New COVID-19 modelling: Almost 40% of LTC homes in active outbreak, mortality rate could double by Feb.

By Lucas Casaletto

Ontario’s long-term care sector continues to be devastated by the COVID-19 pandemic and ICU occupancy is increasing with “real consequences for health” are among the key findings in the province’s latest round of COVID-19 data and modelling.

On Friday, Premier Doug Ford offered an ominous clue about what Ontarians can expect from the projections, saying “you will fall off your chair” when the new data is released.

Ontario health officials say almost 40 percent of long-term care homes are reporting active COVID-19 outbreaks and since January 1, a total of 198 residents and two staff members have died from the virus.

The latest forecast suggests there will be more deaths across the province’s long-term care sector in the second wave than the first.

Under what the province labels “worst-case scenario”, deaths among residents of Ontario long-term care homes could reach more than 2,600 by February 14.

Ontario officials say outbreaks are being reported across almost all public health units, with 91 outbreaks and 37 percent “occurring in priority vaccination areas of Toronto, Peel, York, and Windsor-Essex.

“If we do not follow these restrictions, COVID-19 will continue to aggressively spread before vaccines have the chance to protect us,” Dr. Adalsteinn Brown, one of the experts behind the projections, said.

“This will have tragic consequences for us, for our health, for our province, for our health system.”

On Tuesday, health officials confirmed that ICU occupancy is now over 400 beds with more surgeries being cancelled as a result.

Brown says health-care providers will face difficult choices in the weeks ahead.

“These are choices that no doctor ever wants to make, and no family ever wants to hear,” he said.

“There will be choices about who will get the care they need and who will not.”

Projections put ICU occupancy around 500 beds by mid-January with the potential of over 1,000 beds in February “in more severe but realistic scenarios.”

Over the past two weeks, there has been an average of 2.34 percent daily case growth in Ontario.

Brown says that if the province’s COVID-19 growth rate is at five percent, Ontario will see more than 20,000 new cases a day by the middle of next month.

If the rate climbs to seven percent, that means the province will see 40,000 new daily cases.

“The access to care deficit will continue to increase with real consequences for health,” health officials wrote.

In December, the province said, under the worst-case scenario, “Ontario will see more than 1,500 beds occupied in ICUs by mid-January.”

Last week, the CEO of Windsor Regional Hospital said they were forced to cancel all non-urgent, elective surgeries indefinitely. One day earlier, a hospital network in London, Ont., said it’s storing bodies in a mobile unit after its morgue reached capacity.

Health officials say that the daily mortality rate continues to increase despite the current level of restrictions.

As a result, they say the daily number of deaths could double from around 50 to 100 people per day from now until the end of February.
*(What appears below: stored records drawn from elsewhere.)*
(** * MacroBuilder: the debug-macro expansion engine of
      [src/lib/utils/macro-builder.js]

    A shallow embedding of the [MacroBuilder] class.  Syntax-tree nodes are an
    inductive type, the builder object and the module body it mutates are an
    explicit state, and methods that can throw live in a small
    state-and-exception monad.  The host framework (node constructors, scope
    lookup, tree mutation) is modelled by the few operations the class calls. *)

From Stdlib Require Import ZArith Ascii String List Bool Lia.
From stdpp Require Import base option list gmap strings pretty.

Local Open Scope string_scope.
Set Warnings "-register-all".

(** ** Syntax-tree nodes *)

Module Ast.

(** Expression nodes, as built by the node constructors the class uses
    ([t.identifier], [t.callExpression], ...).  Numeric literals carry
    integer values. *)
Inductive expr : Type :=
| Identifier (name : string)
| StringLiteral (value : string)
| NumericLiteral (value : Z)
| BooleanLiteral (value : bool)
| NullLiteral
| CallExpression (callee : expr) (arguments : list expr)
| MemberExpression (object property : expr)
| LogicalExpression (operator : string) (left right : expr)
| ParenthesizedExpression (expression : expr)
| ObjectExpression (properties : list (expr * expr)).

(** [import { imported as local } from ...] *)
Record ImportSpecifier : Type := {
  spec_imported : string;
  spec_local : string
}.

(** Statements of a module body.  A variable declaration holds the single
    declarator the class builds. *)
Inductive stmt : Type :=
| ExpressionStatement (expression : expr)
| VariableDeclaration (kind : string) (id : expr) (init : expr)
| ImportDeclaration (specifiers : list ImportSpecifier) (source : string).

(** [t.isIdentifier(node)] *)
Definition isIdentifier (e : expr) : bool :=
  match e with Identifier _ => true | _ => false end.

(** [t.isLiteral(node)] *)
Definition isLiteral (e : expr) : bool :=
  match e with
  | StringLiteral _ | NumericLiteral _ | BooleanLiteral _ | NullLiteral => true
  | _ => false
  end.

End Ast.
Import Ast.

(** ** JavaScript values read off nodes *)

Module Js.

Inductive value : Type :=
| VUndefined
| VNull
| VBool (b : bool)
| VNumber (z : Z)
| VString (s : string).

(** [node.value]: defined on string, numeric and boolean literals. *)
Definition node_value (e : expr) : value :=
  match e with
  | StringLiteral s => VString s
  | NumericLiteral z => VNumber z
  | BooleanLiteral b => VBool b
  | _ => VUndefined
  end.

(** [node.name]: defined on identifiers. *)
Definition node_name (e : expr) : option string :=
  match e with Identifier n => Some n | _ => None end.

Definition is_empty (s : string) : bool :=
  match s with EmptyString => true | String _ _ => false end.

(** ToBoolean *)
Definition truthy (v : value) : bool :=
  match v with
  | VUndefined | VNull => false
  | VBool b => b
  | VNumber z => negb (Z.eqb z 0)
  | VString s => negb (is_empty s)
  end.

(** The Number value of a non-negative integer: the nearest double, ties to
    even. *)
Definition to_double (z : Z) : Z :=
  if (z <? 2 ^ 53)%Z then z
  else
    let shift := (Z.log2 z - 52)%Z in
    let q := Z.shiftr z shift in
    let r := (z - Z.shiftl q shift)%Z in
    let half := Z.shiftl 1 (shift - 1) in
    let q' := if (half <? r)%Z || ((r =? half)%Z && Z.odd q) then (q + 1)%Z else q in
    Z.shiftl q' shift.

Definition decimal_length (v : Z) : Z := Z.of_nat (String.length (pretty v)).

(** The [k]-digit integer [s] and the exponent [n] with [s * 10^(n-k)]
    nearest to the double [v] among those that read back as [v], if any. *)
Definition shortest_at (v n k : Z) : option (Z * Z) :=
  let p := (10 ^ (n - k))%Z in
  let lo := (v / p)%Z in
  let hi := (lo + 1)%Z in
  let below := (v - lo * p)%Z in
  let above := (hi * p - v)%Z in
  let carried := if (hi =? 10 ^ k)%Z then (10 ^ (k - 1), n + 1)%Z else (hi, n) in
  match (to_double (lo * p) =? v)%Z, (to_double (hi * p) =? v)%Z with
  | true, true =>
      if (below <? above)%Z then Some (lo, n)
      else if (above <? below)%Z then Some carried
      else if Z.even lo then Some (lo, n) else Some carried
  | true, false => Some (lo, n)
  | false, true => Some carried
  | false, false => None
  end.

(** The least number of digits that reads back as [v], with its digits and
    exponent. *)
Fixpoint shortest (v n : Z) (ks : list Z) : option (Z * Z * Z) :=
  match ks with
  | [] => None
  | k :: rest =>
      if (n <? k)%Z then None
      else match shortest_at v n k with
           | Some (s, n') => Some (s, n', k)
           | None => shortest v n rest
           end
  end.

Fixpoint zeros (n : nat) : string :=
  match n with O => EmptyString | S n' => String "0" (zeros n') end.

(** Number::toString of a non-negative integer: its decimal digits up to
    2^53, and above that the shortest digits that read back as the same
    double, padded with zeros below 10^21 and in exponent form from there. *)
Definition number_to_string_nonneg (z : Z) : string :=
  let v := to_double z in
  if (v <=? 2 ^ 53)%Z then pretty v
  else if (2 ^ 1024 <=? v)%Z then "Infinity"
  else
    match shortest v (decimal_length v)
            [1; 2; 3; 4; 5; 6; 7; 8; 9; 10; 11; 12; 13; 14; 15; 16; 17]%Z with
    | Some (s, n, k) =>
        if (n <=? 21)%Z then pretty s +:+ zeros (Z.to_nat (n - k))
        else
          match pretty s with
          | String d rest =>
              String d (if is_empty rest then EmptyString else "." +:+ rest)
              +:+ "e+" +:+ pretty (n - 1)%Z
          | EmptyString => EmptyString
          end
    | None => pretty v
    end.

Definition number_to_string (z : Z) : string :=
  if (z <? 0)%Z then "-" +:+ number_to_string_nonneg (- z) else number_to_string_nonneg z.

(** ToString, as a template literal applies it. *)
Definition to_string (v : value) : string :=
  match v with
  | VUndefined => "undefined"
  | VNull => "null"
  | VBool true => "true"
  | VBool false => "false"
  | VNumber z => number_to_string z
  | VString s => s
  end.

(** [String.prototype.includes] *)
Fixpoint includes (needle hay : string) : bool :=
  String.prefix needle hay ||
  match hay with
  | EmptyString => false
  | String _ rest => includes needle rest
  end.

Inductive exn : Type :=
| Error (message : string)
| ReferenceError (message : string)
| TypeError (message : string).

(** The double-quote character, for messages that quote a field name. *)
Definition dquote : string := String (ascii_of_nat 34) EmptyString.

End Js.
Import Js.

(** ** The module body and the builder object *)

(** A path is the identity of a statement of the module body. *)
Definition path := nat.

(** The body of the program: its statements in order, each under its path. *)
Definition Program := list (path * stmt).

Module Tree.

(** [path.node] *)
Fixpoint node (p : path) (body : Program) : option stmt :=
  match body with
  | [] => None
  | (k, s) :: rest => if Nat.eqb k p then Some s else node p rest
  end.

(** The statement under [p] becomes [s]. *)
Definition set_node (p : path) (s : stmt) (body : Program) : Program :=
  map (fun slot => if Nat.eqb (fst slot) p then (fst slot, s) else slot) body.

(** The statement under [p] leaves the body. *)
Definition drop_node (p : path) (body : Program) : Program :=
  List.filter (fun slot => negb (Nat.eqb (fst slot) p)) body.

(** A path not yet in use. *)
Definition fresh (body : Program) : path :=
  S (list_max (map fst body)).

(** Consecutive new paths for a list of new statements. *)
Fixpoint number (k : path) (nodes : list stmt) : Program :=
  match nodes with
  | [] => []
  | s :: rest => (k, s) :: number (S k) rest
  end.

(** The statement under [p] gives way to [nodes], in order, in its place. *)
Definition splice (p : path) (nodes : Program) (body : Program) : Program :=
  flat_map (fun slot => if Nat.eqb (fst slot) p then nodes else [slot]) body.

End Tree.

(** The kinds of binding other than ['module']. *)
Inductive LocalKind : Type :=
| KVar | KLet | KConst | KHoisted | KParam | KLocal | KUnknown.

(** A binding of the entry scope, with the path of the statement that
    declares it ([binding.path.parentPath]): a binding of kind ['module'] is
    declared by an import declaration and comes with that declaration's
    source value ([binding.path.parent.source.value]). *)
Inductive Binding : Type :=
| ImportBinding (parentPath : path) (source : string)
| LocalBinding (kind : LocalKind) (parentPath : path).

Definition binding_parentPath (b : Binding) : path :=
  match b with ImportBinding p _ | LocalBinding _ p => p end.

(** [binding.kind] *)
Definition binding_kind (b : Binding) : string :=
  match b with
  | ImportBinding _ _ => "module"
  | LocalBinding KVar _ => "var"
  | LocalBinding KLet _ => "let"
  | LocalBinding KConst _ => "const"
  | LocalBinding KHoisted _ => "hoisted"
  | LocalBinding KParam _ => "param"
  | LocalBinding KLocal _ => "local"
  | LocalBinding KUnknown _ => "unknown"
  end.

(** The source of the import declaration of a module binding. *)
Definition binding_source (b : Binding) : option string :=
  match b with ImportBinding _ source => Some source | LocalBinding _ _ => None end.

(** [path.scope]: binding lookup and generation of unused identifiers, both
    supplied by the host framework. *)
Record Scope : Type := {
  getBinding : string -> option Binding;
  generateUidIdentifier : string -> string
}.

(** A deferred expansion: the closure returned by [_buildLogicalExpressions],
    holding the array and the call expression it captured. *)
Record Closure : Type := {
  identifiers : list expr;
  callExpression : expr
}.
The province is reporting a 72.2 percent increase in hospitalizations over the past four weeks with a 61.2 percent increase in ICU patients.

Additionally, one-quarter of hospitals have no ICU beds free, while another quarter only has one to two beds free as a result of the pandemic.
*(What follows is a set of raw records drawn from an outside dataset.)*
(* ===== verification/Prelude.v ===== *)
(** * Verification of the ADK poker program

    The program plays Texas hold'em between people, random players and language
    model agents.  Its core is the game engine [src/poker/game.py]: an object
    with the players, the deck, the board, the pot and the order of play, changed
    by the methods a user interface calls in a loop: start a hand, ask the player
    on turn for an action, process it, go to the next phase when the betting is
    complete, and conduct the showdown.  The engine uses the cards and the deck
    ([src/poker/game_models.py]), the players ([src/poker/player_models.py]), the
    hand evaluator ([src/poker/evaluator.py]) and a database of played hands
    ([src/poker/game_history.py]).

    ** Files, models first

    - [Prelude.v]: this file; record update, exceptions, the state monad, tactics
      and the lemmas on sums and lists that the other files share.
    - [Py.v]: what the program uses of Python: strings as lists of code points,
      number printing and parsing, dictionaries as association lists in insertion
      order, stable sorting, [Counter], [combinations].
    - [Json.v]: JSON values, [dumps] in any layout of white space and [loads];
      a number with a fraction is its text, read as a double where it is used.
    - [GameModels.v]: cards, the deck, phases and the state given to a player.
    - [PlayerModels.v]: a player's chips, bets and status, and the decision of the
      random player.
    - [LlmPlayers.v]: the players that ask a language model: how an answer is
      searched, parsed and fitted to the offers, the handlers around the question,
      the polling of the reply.
    - [Evaluator.v]: the evaluation and the comparison of hands.
    - [GameHistory.v]: the database, a record of four tables.
    - [HistoryTool.v]: the tools of agents on the database: the example
      [src/docs/example_history_tool.py] and the tool of the history agent
      ([src/agents/simple_history_agent/tools/history_tools.py]).
    - [Game.v]: [PokerGame], one definition per method; a method that can raise is
      a computation in the monad [M], which keeps what was written before the
      exception, a method that cannot is a function.
    - [Showdown.v]: [conduct_showdown]: pot layers, winners, distribution.
    - [Cli.v], [CliGames.v]: the command line interface [src/poker/cli_ui.py]: its
      screens and the reading of choices; the parsing of the agents of a game and
      the loops that play a person against the computer ([run_game]), computer
      players ([run_cpu_only_game]) and agents ([run_agent_only_mode]) over the
      engine.
    - [StateServer.v]: the state shown to spectators ([src/poker/state_server.py],
      [src/poker/shared_state.py]).
    - [GameUi.v]: the screen of the graphical interface ([src/poker/game_ui.py]): what it
      shows of a game, the buttons at a person's turn and what they do, the dialog for a
      raise, and the overlays with the results.
    - [FletGame.v]: the pages of the graphical interface and the thread that plays its
      game, updates the screen and waits for the person ([src/poker/flet_ui.py]), with
      the gestures that act on the screen while it waits.
    - [AgentManager.v], [SetupUi.v]: the page of settings ([src/poker/agent_manager.py],
      [src/poker/setup_ui.py]): the agents that a server lists, their cards and tests,
      and the choices that become the configuration of a game.
    - [ViewerUi.v]: the page for spectators ([src/poker/viewer_ui.py]), which shows the
      answers of the state server, whatever JSON they are.
    - [GameLog.v]: what is written to the log that matters for the viewer: the format of
      a record, the description of the table, an accepted action, an agent's prompt.
    - [Regex.v]: the pieces that the patterns of the program are made of, as functions
      with a continuation.
    - [LogViewer.v]: the parser of the log viewer ([LogParser] of
      [src/log_viewer.py]): records, messages, the JSON of a prompt over many lines, and
      the state of the game it keeps.
    - [LogWindow.v]: its window ([LogViewerApp]): the list of the logs, the controls of
      the events, the state of the game as it is shown, the thread that follows a log
      and the timer that updates the window.
    - [Main.v]: the entry point [src/main.py]: the name of a log, the options and the
      choice of the interface.
    - [ToolEvaluator.v]: the hand evaluation tool of the tutorial agent
      ([src/tutorial_agents/agent_with_tool/hand_evaluator_tool.py]), a second
      implementation of the evaluation.
    - [Floats.v], [Preflop.v], [FlopTools.v]: Python's arithmetic on doubles, and the
      tools of team 1 that use it: the ranges of starting hands and the action
      recommended before the flop; bets, draws and a third evaluation of hands after.

    ** Files of theorems

    - [JsonProps.v]: what [dumps] writes, in any layout, [loads] reads back.
    - [EvaluatorProps.v]: the category of every five-card hand against an
      independent specification ([Ranking]), the best hand of any number of cards,
      the order on hands.
    - [ToolProps.v]: the tool agrees with the engine but for one hand, and reads
      every documented spelling of a card.
    - [PreflopProps.v], [FlopProps.v], [DrawProps.v]: the tools of team 1: two cards are
      in the range that lists them and are played from a threshold on; the flop tool
      agrees with the engine and scores a hand in the band of its category; the draws
      reported are the runs and suits of four with their outs.
    - [GameProps.v]: the accounts of the table and the effect of one action.
    - [HandInvariant.v]: the invariant [hand_ok] of a hand (seats, stacks, the pot
      as the sum of the bets, every card in one place, the board of the phase) and
      its preservation by actions and changes of phase.
    - [StartHand.v]: [start_new_hand] establishes the invariant.
    - [HandProps.v]: the theorems on the play of a hand, over the step relation
      [hand_step] of accepted actions and phase changes: the invariant of every
      reachable state, the exact acceptance condition and effect of each action,
      the order of play, when the betting closes, what is offered to a player.
    - [Rules.v]: an abstract specification of the betting, a table of seats with
      the moves the rules of poker allow, and the proof that the engine refines it.
    - [Seating.v]: no method of the engine changes who sits where.
    - [ViewProps.v]: the state given to a player reveals no other player's cards.
    - [ServerProps.v]: spectators are told the last action the engine accepted.
    - [ShowdownProps.v]: the layers hold what was contributed, the winners are the
      best hands, chips are conserved, and a payout is bounded by what the winner
      matched.
    - [CliProps.v]: a game of computer players raises no exception and creates no
      chips, over the invariants above; a turn ends in an accepted action; a
      person's choice is one of the offers and is accepted; the turn of a person
      in [run_game] raises a [TypeError].
    - [FletProps.v]: the thread of the graphical interface, with all it shows, raises no
      exception and creates no chips, whatever is decided, raised, clicked or typed, and a
      game that is over ends with the final ranking on the screen; that ranking stays over
      the next game.
    - [LlmProps.v]: a player that asks a model always decides, within the offers,
      whatever the model and the network do; an answer in the documented format is
      followed, unless its reasoning has a closing brace; the agent is sent exactly
      the state it may see.
    - [LogProps.v]: a log that grows is read piece by piece as it is read at once; of an
      accepted action the viewer reads the bets only.
    - [LogWindowProps.v]: whatever is clicked and however its threads take turns, the
      window shows all that has been read unless an update is pending; a log that is
      loaded is shown twice; the newest log is opened.
    - [PromptProps.v], [ViewerProps.v]: the lines of an indented JSON text, stripped and
      joined, are the JSON text without indentation, and its braces tell where it ends;
      so the record of a prompt tells the viewer the state of the engine.
    - [GameUiProps.v]: every hand can be shown, a person's screen depends on no other
      player's cards, the buttons are the offers and do what they say, and an accepted
      action is at the top of the history.
    - [SetupProps.v]: whatever the agent server answers and whatever is chosen, the page
      of settings starts a game as chosen, and the game is played to its end; a test of
      an agent shows on its card until the list is fetched again.
    - [SpectatorProps.v]: the page for spectators shows what the screens of the players
      show, each seat as its own player sees it.
    - [AgentGames.v]: a game of agents raises no exception and creates no chips,
      over the theorems on its players.
    - [BettingProps.v]: a hand comes to its end: the betting of a street closes
      within a number of turns given by the chips in play, when nobody has bet more
      than the bet to match.
    - [AgentsProps.v]: the agents of a game are parsed as documented and all else is
      refused; the results by agent add up.
    - [HistoryProps.v]: the invariant of the database, under which every query is answered.
    - [HandHistory.v]: what the database answers of a hand is what was played: its players,
      the accepted actions in order, the boards, and the cards and winnings of a showdown.
    - [HistoryToolProps.v]: the history agent reads what the newest database answers; the
      example tools, which ask a database of their own, know of no hand.
    - [Scenario.v]: concrete hands, and the runs on which the program departs from
      the rules of the game.
    - [Witnesses.v], [HistoryWitnesses.v], [CliWitnesses.v], [LlmWitnesses.v],
      [LogWitnesses.v], [UiWitnesses.v], [WindowWitnesses.v]: the general theorems applied to those hands,
      to whole games, to logs, to pages and to windows.

    ** Conventions

    Chips and ranks are unbounded integers, as in Python; seats and ids are
    natural numbers.  The shuffle of the deck and the random numbers are
    arguments; the theorems assume of a shuffle only that it is a permutation.
    What comes over the network is an argument too: the text of the runner's
    answer, the outcome of the request for a session, and a list of polls, each
    with the time passed and the reply if it is there.
    So is what a person does in each wait of the graphical interface, and the answers at
    the end of its hands; what is done while it does not wait is taken to be done in the
    next wait, and the end of a street to be confirmed at last.
    Log output has no effect on the state and is left out of the engine's definitions;
    what the viewer reads of it is in [GameLog.v].  The recursion of the
    JSON parser is bounded by fuel, the length of the text and one more, since every
    call consumes a character; that of the menu by the number of lines typed, and
    one more.  The betting loop of a game has a bound given from outside, because
    it need not end (see [short_big_blind_never_settles]): what is proved of the
    games holds for every bound, also in the state in which it is reached, and the
    five turns of the loop over the phases are always enough; [hand_terminates]
    gives a bound that suffices when no big blind is short.  Everything else is
    structurally recursive.

    ** Not modelled

    The layout of the pages, sizes and margins, and the transport of the HTTP servers and
    clients, which are input and output around the engine; a switch of threads within a
    turn of one; the parsing of the command line, which is a library's; the prompt texts,
    which go to libraries only; [save_game_state] of the engine, which nothing calls;
    Python's limits on the nesting of JSON and on the digits of an integer. *)
From stdpp Require Export base tactics decidable option list numbers gmap.
From stdpp Require Import strings.
From Stdlib Require Export ZArith Lia.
The province says “mobility and contacts between people have not decreased with the current restrictions” showing that despite many public health units being placed under Ontario’s ‘Grey-Zone‘, there was a pre-holiday spike in numbers.

According to survey data, the majority of Ontarians are helping limit spread by following health and safety measures as well as lockdown restrictions.

“However, case numbers will not decline until more of the population follows their example.”

The survey data finds that almost two-thirds of the population is acting in a way that will decrease COVID-19 spread.

40 percent of people surveyed said people in their neighbourhood are adhering to physical distancing measures with 50 percent of respondents saying they did not visit anyone from outside their household in the last four weeks.

“If we do not follow these restrictions, COVID-19 will continue to aggressively spread before vaccines have the chance to protect us,” Brown said.

“This will have tragic consequences for us, for our health, for our province, for our health system.”

On the subject of the new COVID-19 variant, the province says though the mutation is more easily transmissible, there is no increase in disease severity and health officials are confident that the latest round of vaccines is likely still effective.

If however, the new strain – SARS-CoV-2 variant B.1.1.7 – spreads in the community, doubling time for cases could drop to 10 days in March.

On Tuesday, Ontario confirmed there are now 16 cases of the variant first discovered in the United Kingdom, believed to be about 56 percent more transmissible.